Mais si on en regarde de près, on voit bien, à l’œil nu, que tant de satellites, de sons, de textures, d’amas de matière, de tourbillons, de bruits et d’éruptions se sont réunis en eux, tant de bruit, qu’ils prennent un sens différent, plus large et plus profond qu’une seule ligne dans le vide. Comment Pourquoi? Nous ne voulons pas savoir, mais nous continuons à vouloir résoudre le mystère, qui entre-temps s’épaissit.
Paul est toujours situé ici et ailleurs. Il est poreux, un pied vagabond et l’autre accroché au seul temps qu’il connaîtra jamais pleinement : le présent.
Rapprochons un peu la mise au point pour observer son visage. Le cercle tracé, qui de loin semblait parfait, s’avère légèrement ovale, harmonieusement posé sur une peau pleine et douce et un nez anguleux, surmonté d’un halo de boucles brunes aériennes et aériennes. Dans chaque œil flottent des vapeurs distinctes : à droite règne la joie, noisette et vive, alliée à une certaine malice dans l’angle de l’iris. A l’œil gauche en revanche, et peut-être par souci d’équilibre, on discerne aisément de fortes ombres de mélancolie, une inquiétude discrète mais ferme, les larges sillons séparant les fibres musculaires autour de la pupille signalant la tristesse. Mais qui domine alors avec l’œil gauche ou le droit ? Dans les mouvements de Paul, dans son appétit de vivre, ses sauts incessants d’un coin à l’autre, l’œil droit semble être aux commandes. Mais le soir, quand les bateaux voguent, poussés par des voiles noires, la gauche reprend le contrôle et touche sa cible.

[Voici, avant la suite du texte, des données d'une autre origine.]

(* ===== verification/LZ4Compress.v ===== *)
(** LZ4 compression, from the copy of LZ4 in node/Packet.cpp: LZ4_compress_generic with no
    dictionary, as LZ4_compress_fast_extState calls it on a 64-bit machine.

    The source, the destination and the hash table are blocks; [Undef] is an access
    outside one of them.  The compressor is proved to emit a block of the format of LZ4.v
    that denotes its input and to stay below LZ4_compressBound, so that decompression
    gives the input back. *)
From S2P Require Import Prelude.
From S2P Require Import LZ4.

Definition LZ4_MEMORY_USAGE : Z := 14.
Definition LZ4_MAX_INPUT_SIZE : Z := 0x7E000000.
Definition LZ4_HASHLOG : Z := LZ4_MEMORY_USAGE - 2.
Definition LZ4_minLength : Z := MFLIMIT + 1.
Definition MAX_DISTANCE : Z := 2 ^ 16 - 1.
Definition LZ4_64Klimit : Z := 64 * 2 ^ 10 + (MFLIMIT - 1).
Definition LZ4_skipTrigger : Z := 6.

(** For a non-negative [isize]. *)
Definition LZ4_compressBound (isize : Z) : Z :=
  if LZ4_MAX_INPUT_SIZE <? u32 isize then 0 else isize + isize / 255 + 16.

(** The tables used where pointers have eight bytes. *)
Inductive tableType_t : Type := byU32 | byU16.

(** ** Reading the source *)

Definition LZ4_read16 (m : list Z) (p : Z) : outcome Z := x ← mem_read m p 2; Ok (le_val x).
Definition LZ4_read32 (m : list Z) (p : Z) : outcome Z := x ← mem_read m p 4; Ok (le_val x).
Definition LZ4_read_ARCH (m : list Z) (p : Z) : outcome Z := x ← mem_read m p 8; Ok (le_val x).

Fixpoint ctz_pos (p : positive) : Z := match p with xO p => 1 + ctz_pos p | _ => 0 end.
(** [__builtin_ctzll], undefined at zero. *)
Definition ctzll (v : Z) : outcome Z := match v with Zpos p => Ok (ctz_pos p) | _ => Undef end.

Definition LZ4_NbCommonBytes (val : Z) : outcome Z := r ← ctzll val; Ok (Z.shiftr r 3).

(** The loop over eight bytes: the count, when the bytes differ, or where the rest starts. *)
Fixpoint count_loop (fuel : nat) (m : list Z) (pIn pMatch pInLimit : Z) : outcome (Z + Z * Z) :=
  match fuel with
  | O => Undef
  | S fuel =>
      if pIn <? pInLimit - 7 then
        a ← LZ4_read_ARCH m pMatch;
        b ← LZ4_read_ARCH m pIn;
        let diff := Z.lxor a b in
        if diff =? 0 then count_loop fuel m (pIn + 8) (pMatch + 8) pInLimit
        else n ← LZ4_NbCommonBytes diff; Ok (inl (pIn + n))
      else Ok (inr (pIn, pMatch))
  end.

(** [read] gives the same at both pointers, which then move by [n]. *)
Definition count_if (read : Z -> outcome Z) (n : Z) (pInLimit : Z) (p : Z * Z) : outcome (Z * Z) :=
  let '(pIn, pMatch) := p in
  if pIn <? pInLimit - (n - 1) then
    a ← read pMatch; b ← read pIn;
    Ok (if a =? b then (pIn + n, pMatch + n) else (pIn, pMatch))
  else Ok (pIn, pMatch).

Definition LZ4_count (m : list Z) (pIn pMatch pInLimit : Z) : outcome Z :=
  let pStart := pIn in
  r ← count_loop (S (Z.to_nat (pInLimit - pIn))) m pIn pMatch pInLimit;
  match r with
  | inl pIn => Ok (pIn - pStart)
  | inr p =>
      p ← count_if (LZ4_read32 m) 4 pInLimit p;
      p ← count_if (LZ4_read16 m) 2 pInLimit p;
      p ← count_if (load m) 1 pInLimit p;
      Ok (p.1 - pStart)
  end.

(** ** The hash table *)

Definition hash_bits (t : tableType_t) : Z := match t with byU16 => LZ4_HASHLOG + 1 | byU32 => LZ4_HASHLOG end.

Definition LZ4_hash4 (sequence : Z) (t : tableType_t) : Z :=
  match t with
  | byU16 => Z.shiftr (u32 (sequence * 2654435761)) (MINMATCH * 8 - (LZ4_HASHLOG + 1))
  | byU32 => Z.shiftr (u32 (sequence * 2654435761)) (MINMATCH * 8 - LZ4_HASHLOG)
  end.

Definition LZ4_hash5 (sequence : Z) (t : tableType_t) : Z :=
  let prime5bytes := 889523592379 in
  u32 (Z.shiftr (u64 (u64 (Z.shiftl sequence 24) * prime5bytes)) (64 - hash_bits t)).

Definition LZ4_hashPosition (m : list Z) (p : Z) (t : tableType_t) : outcome Z :=
  match t with
  | byU16 => v ← LZ4_read32 m p; Ok (LZ4_hash4 v t)
  | byU32 => v ← LZ4_read_ARCH m p; Ok (LZ4_hash5 v t)
  end.

(** [p] is relative to [srcBase], which is the source. *)
Definition LZ4_putPositionOnHash (p h : Z) (table : list Z) (t : tableType_t) : outcome (list Z) :=
  mem_write table h [match t with byU32 => u32 p | byU16 => u16 p end].

Definition LZ4_putPosition (m : list Z) (p : Z) (table : list Z) (t : tableType_t) : outcome (list Z) :=
  h ← LZ4_hashPosition m p t; LZ4_putPositionOnHash p h table t.

Definition LZ4_getPositionOnHash (h : Z) (table : list Z) : outcome Z := load table h.

Definition LZ4_getPosition (m : list Z) (p : Z) (table : list Z) (t : tableType_t) : outcome Z :=
  h ← LZ4_hashPosition m p t; LZ4_getPositionOnHash h table.

(** LZ4_resetStream: the table all zero, as many entries as its type makes of 16 KB. *)
Definition LZ4_resetStream (t : tableType_t) : list Z := replicate (Z.to_nat (2 ^ hash_bits t)) 0.

(** ** The compressor *)

Section Compressor.
Context (source : list Z) (inputSize maxOutputSize : Z) (outputLimited : bool) (tableType : tableType_t) (acceleration : Z).

Definition comp_iend : Z := inputSize.
Definition mflimit : Z := inputSize - MFLIMIT.
Definition matchlimit : Z := inputSize - LASTLITERALS.

(** "Find a match": [None] is the jump to [_last_literals]; otherwise the table, [ip] and
    [match].  [forwardH] is set again before its next use. *)
Fixpoint find_match (fuel : nat) (table : list Z) (forwardIp step searchMatchNb forwardH : Z) : outcome (option (list Z * Z * Z)) :=
  match fuel with
  | O => Undef
  | S fuel =>
      let h := forwardH in
      let ip := forwardIp in
      let forwardIp := forwardIp + step in
      let step := Z.shiftr searchMatchNb LZ4_skipTrigger in
      let searchMatchNb := u32 (searchMatchNb + 1) in
      if mflimit <? forwardIp then Ok None else
      mt ← LZ4_getPositionOnHash h table;
      forwardH ← LZ4_hashPosition source forwardIp tableType;
      table ← LZ4_putPositionOnHash ip h table tableType;
      again ← (if match tableType with byU16 => false | byU32 => mt + MAX_DISTANCE <? ip end then Ok true
               else a ← LZ4_read32 source mt; b ← LZ4_read32 source ip; Ok (negb (a =? b)));
      if (again : bool) then find_match fuel table forwardIp step searchMatchNb forwardH
      else Ok (Some (table, ip, mt))
  end.

(** "Catch up" *)
Fixpoint catch_up (fuel : nat) (anchor ip mt : Z) : outcome (Z * Z) :=
  match fuel with
  | O => Undef
  | S fuel =>
      if (anchor <? ip) && (0 <? mt) then
        a ← load source (ip - 1); b ← load source (mt - 1);
        if a =? b then catch_up fuel anchor (ip - 1) (mt - 1) else Ok (ip, mt)
      else Ok (ip, mt)
  end.

(** [for(; len >= 255 ; len-=255) *op++ = 255; *op++ = (BYTE)len;] *)
Fixpoint write_run (fuel : nat) (m : list Z) (op len : Z) : outcome (list Z * Z) :=
  match fuel with
  | O => Undef
  | S fuel =>
      if 255 <=? len then m ← mem_write m op [255]; write_run fuel m (op + 1) (len - 255)
      else m ← mem_write m op [u8 len]; Ok (m, op + 1)
  end.

(** "Encode Literals": the destination, [token] and [op]; [None] for no room. *)
Definition encode_literals (m : list Z) (anchor ip op : Z) : outcome (option (list Z * Z * Z)) :=
  let litLength := ip - anchor in
  let token := op in
  let op := op + 1 in
  if outputLimited && (maxOutputSize <? op + litLength + (2 + 1 + LASTLITERALS) + litLength / 255) then Ok None else
  '(m, op) ← (if RUN_MASK <=? litLength then
      m ← mem_write m token [Z.shiftl RUN_MASK ML_BITS];
      write_run (S (Z.to_nat litLength)) m op (litLength - RUN_MASK)
    else
      m ← mem_write m token [u8 (Z.shiftl litLength ML_BITS)];
      Ok (m, op));
  m ← LZ4_wildCopy (LZ4_copy8_from source) m op anchor (op + litLength);
  Ok (Some (m, token, op + litLength)).

Definition LZ4_write32 (m : list Z) (p v : Z) : outcome (list Z) := mem_write m p (le_bytes 4 v).
Definition LZ4_writeLE16 (m : list Z) (p v : Z) : outcome (list Z) := mem_write m p (le_bytes 2 (u16 v)).

(** [*token += v] *)
Definition token_add (m : list Z) (token v : Z) : outcome (list Z) :=
  b ← load m token; mem_write m token [u8 (b + v)].

(** [while (matchCode >= 4*255) op+=4, LZ4_write32(op, 0xFFFFFFFF), matchCode -= 4*255] *)
Fixpoint match_run_loop (fuel : nat) (m : list Z) (op matchCode : Z) : outcome (list Z * Z * Z) :=
  match fuel with
  | O => Undef
  | S fuel =>
      if 4 * 255 <=? matchCode then
        m ← LZ4_write32 m (op + 4) 0xFFFFFFFF; match_run_loop fuel m (op + 4) (matchCode - 4 * 255)
      else Ok (m, op, matchCode)
  end.

(** "Encode Offset" and "Encode MatchLength": the destination, [op] and [ip]; [inl] for no room. *)
Definition encode_match (m : list Z) (ip mt token op : Z) : outcome (list Z + list Z * Z * Z) :=
  m ← LZ4_writeLE16 m op (ip - mt);
  let op := op + 2 in
  matchCode ← LZ4_count source (ip + MINMATCH) (mt + MINMATCH) matchlimit;
  let ip := ip + (MINMATCH + matchCode) in
  if outputLimited && (maxOutputSize <? op + (1 + LASTLITERALS) + Z.shiftr matchCode 8) then Ok (inl m) else
  if ML_MASK <=? matchCode then
    m ← token_add m token ML_MASK;
    let matchCode := matchCode - ML_MASK in
    m ← LZ4_write32 m op 0xFFFFFFFF;
    '(m, op, matchCode) ← match_run_loop (S (Z.to_nat matchCode)) m op matchCode;
    let op := op + matchCode / 255 in
    m ← mem_write m op [u8 (matchCode mod 255)];
    Ok (inr (m, op + 1, ip))
  else
    m ← token_add m token (u8 matchCode);
    Ok (inr (m, op, ip)).

(** What comes after [_next_match]. *)
Inductive next_step : Type :=
| NextFull (m : list Z)
| NextBreak (m : list Z) (ip op : Z)
| NextLoop (m table : list Z) (ip op : Z).

(** From [_next_match] to the end of the main loop's body; [goto _next_match] is the
    recursive call.  [anchor] is [ip] where the loop is left. *)
Fixpoint next_match (fuel : nat) (m table : list Z) (ip mt token op : Z) : outcome next_step :=
  match fuel with
  | O => Undef
  | S fuel =>
      r ← encode_match m ip mt token op;
      match r with
      | inl m => Ok (NextFull m)
      | inr (m, op, ip) =>
          if mflimit <? ip then Ok (NextBreak m ip op) else
          table ← LZ4_putPosition source (ip - 2) table tableType;
          mt ← LZ4_getPosition source ip table tableType;
          table ← LZ4_putPosition source ip table tableType;
          again ← (if ip <=? mt + MAX_DISTANCE then
                     a ← LZ4_read32 source mt; b ← LZ4_read32 source ip; Ok (a =? b)
                   else Ok false);
          if (again : bool) then
            m ← mem_write m op [0];
            next_match fuel m table ip mt op (op + 1)
          else Ok (NextLoop m table ip op)
      end
  end.

(** "Encode Last Literals", and the return value. *)
Definition last_literals (m : list Z) (anchor op : Z) : outcome (Z * list Z) :=
  let lastRun := comp_iend - anchor in
  if outputLimited && (u32 maxOutputSize <? op + lastRun + 1 + (lastRun + 255 - RUN_MASK) / 255) then Ok (0, m) else
  '(m, op) ← (if RUN_MASK <=? lastRun then
      m ← mem_write m op [Z.shiftl RUN_MASK ML_BITS];
      write_run (S (Z.to_nat lastRun)) m (op + 1) (lastRun - RUN_MASK)
    else
      m ← mem_write m op [u8 (Z.shiftl lastRun ML_BITS)];
      Ok (m, op + 1));
  m ← memcpy_from source m op anchor lastRun;
  Ok (op + lastRun, m).

Fixpoint compress_loop (fuel : nat) (m table : list Z) (ip anchor op forwardH : Z) : outcome (Z * list Z) :=
  match fuel with
  | O => Undef
  | S fuel =>
      r ← find_match (S (Z.to_nat inputSize)) table ip 1 (u32 (Z.shiftl acceleration LZ4_skipTrigger)) forwardH;
      match r with
      | None => last_literals m anchor op
      | Some (table, ip, mt) =>
          '(ip, mt) ← catch_up (S (Z.to_nat inputSize)) anchor ip mt;
          r ← encode_literals m anchor ip op;
          match r with
          | None => Ok (0, m)
          | Some (m, token, op) =>
              r ← next_match (S (Z.to_nat inputSize)) m table ip mt token op;
              match r with
              | NextFull m => Ok (0, m)
              | NextBreak m ip op => last_literals m ip op
              | NextLoop m table ip op =>
                  forwardH ← LZ4_hashPosition source (ip + 1) tableType;
                  compress_loop fuel m table (ip + 1) ip op forwardH
              end
          end
      end
  end.
(** The datagrams of a packet that does not fit in one: as many as [total_fragments]
    says, the head first. *)
Lemma send_chunks_log path b mtu s :
  let D := buf_data b in
  let n := zlen D in
  buf_wf PC b -> 17 <= mtu < n -> total_fragments n mtu < 16 -> pa_send N path (datagram D mtu 0) = true ->
  send_chunks N path b mtu s =
    (with_log (fun l => l ++ ((fun k => EvPathSend path (datagram D mtu k)) <$> seqZ 0 (total_fragments n mtu))) s, Ok tt).
Proof.
  intros D n Hb Hmtu HT Hsend. assert (Hn : n = b_len b) by (by apply (zlen_buf_data PC)). pose proof Hb as [_ _ HbC _].
  assert (Hpc : PC = 10108) by done. unfold send_chunks. rewrite <- Hn, Z.min_r by lia.
  assert (Hh : ztake mtu (buf_data b) = datagram D mtu 0) by done. rewrite Hh.
  erewrite sm_bind_Ok by (unfold path_send, emit, modify; reflexivity). rewrite Hsend.
  rewrite (proj2 (Z.ltb_lt _ _)) by lia. cbn [andb].
  assert (Hper : u32 (mtu - ZT_PROTO_MIN_FRAGMENT_LENGTH) = mtu - 16) by (apply wrap_id; unfold in_range, ZT_PROTO_MIN_FRAGMENT_LENGTH; lia).
  rewrite Hper, (proj2 (Z.eqb_neq _ _)) by lia. cbv zeta. rewrite frags_remaining by lia.
  pose proof (total_at_least n mtu Hmtu) as H2. replace (total_fragments n mtu - 1 + 1) with (total_fragments n mtu) by lia.
  rewrite send_fragments_log; [|done..|lia| |].
  - rewrite with_log_twice. f_equal. rewrite (seqZ_cons 0) by lia. rewrite fmap_cons, Z2Nat.id by lia.
    unfold with_log. f_equal. rewrite <- app_assoc. cbn. by rewrite <- Z.sub_1_r.
  - fold D. fold n. rewrite Z2Nat.id by lia. lia.
  - intros _. unfold piece_start. fold D. fold n. lia.
Qed.
End Sending.

(** ** Reading datagrams *)

Lemma copyFrom_Ok b data :
  buf_wf PC b -> Forall is_byte data -> zlen data <= PC ->
  exists b', Buffer_copyFrom PC b data (zlen data) = Ok b' /\ buf_wf PC b' /\ buf_data b' = data.
Proof.
  intros Hb Hd Hl. pose proof (zlen_nonneg data). unfold Buffer_copyFrom, bounds_check. rewrite (proj2 (Z.ltb_ge _ _)) by lia.
  cbn [mbind outcome_bind]. rewrite mem_read_Ok by lia. cbn [mbind outcome_bind].
  assert (E : slice 0 (zlen data) data = data) by (rewrite slice_0; unfold ztake, zlen; rewrite Nat2Z.id; by apply firstn_all).
  rewrite E. pose proof Hb as [_ _ HbC _]. destruct (splice_refines PC b Hb 0 data) as (m & -> & Hwf & Hdata); [lia|done|lia|].
  rewrite Z.add_0_l in Hwf, Hdata. eexists. split; [done|]. split; [done|]. rewrite Hdata. done.
Qed.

Ses doigts, d’une étonnante délicatesse, courent sur les murs, les jambes du danseur sautent, le corps s’allonge chaque jour. Paul est un non-jungle creeper. Il écarte chaque jour les murs pour faire place aux jaguars et aux palmiers.
Les années lycée se passent comme ça, dans un jeu d’enfant. Il y a des histoires d’amour, des portes qui claquent au nez, des incendies éphémères. Paul n’est jamais sûr d’y croire. Il y a quelque chose dans l’indolence de la jeunesse qui le dérange. Il sent qu’il boite, comme tout le monde, qu’il cherche sa forme, son corps le lui rappelle à chaque pas. On peut trouver ce boiteux touchant ; lui-même est irrité. Il veut des silhouettes réelles, vives, définies. Il passe son bac sans révision. Il passe l’été au bord d’un lac, dans un camp joyeux et turbulent. Dans la torpeur de juillet, ses rêves sont agités. Tôt le matin, il ouvre la tente d’un geste sec, avale tout l’air qu’il peut, paniqué par la chaleur, au bord de l’étouffement. Il prend une inspiration et regarde les montagnes au loin. La journée va être longue.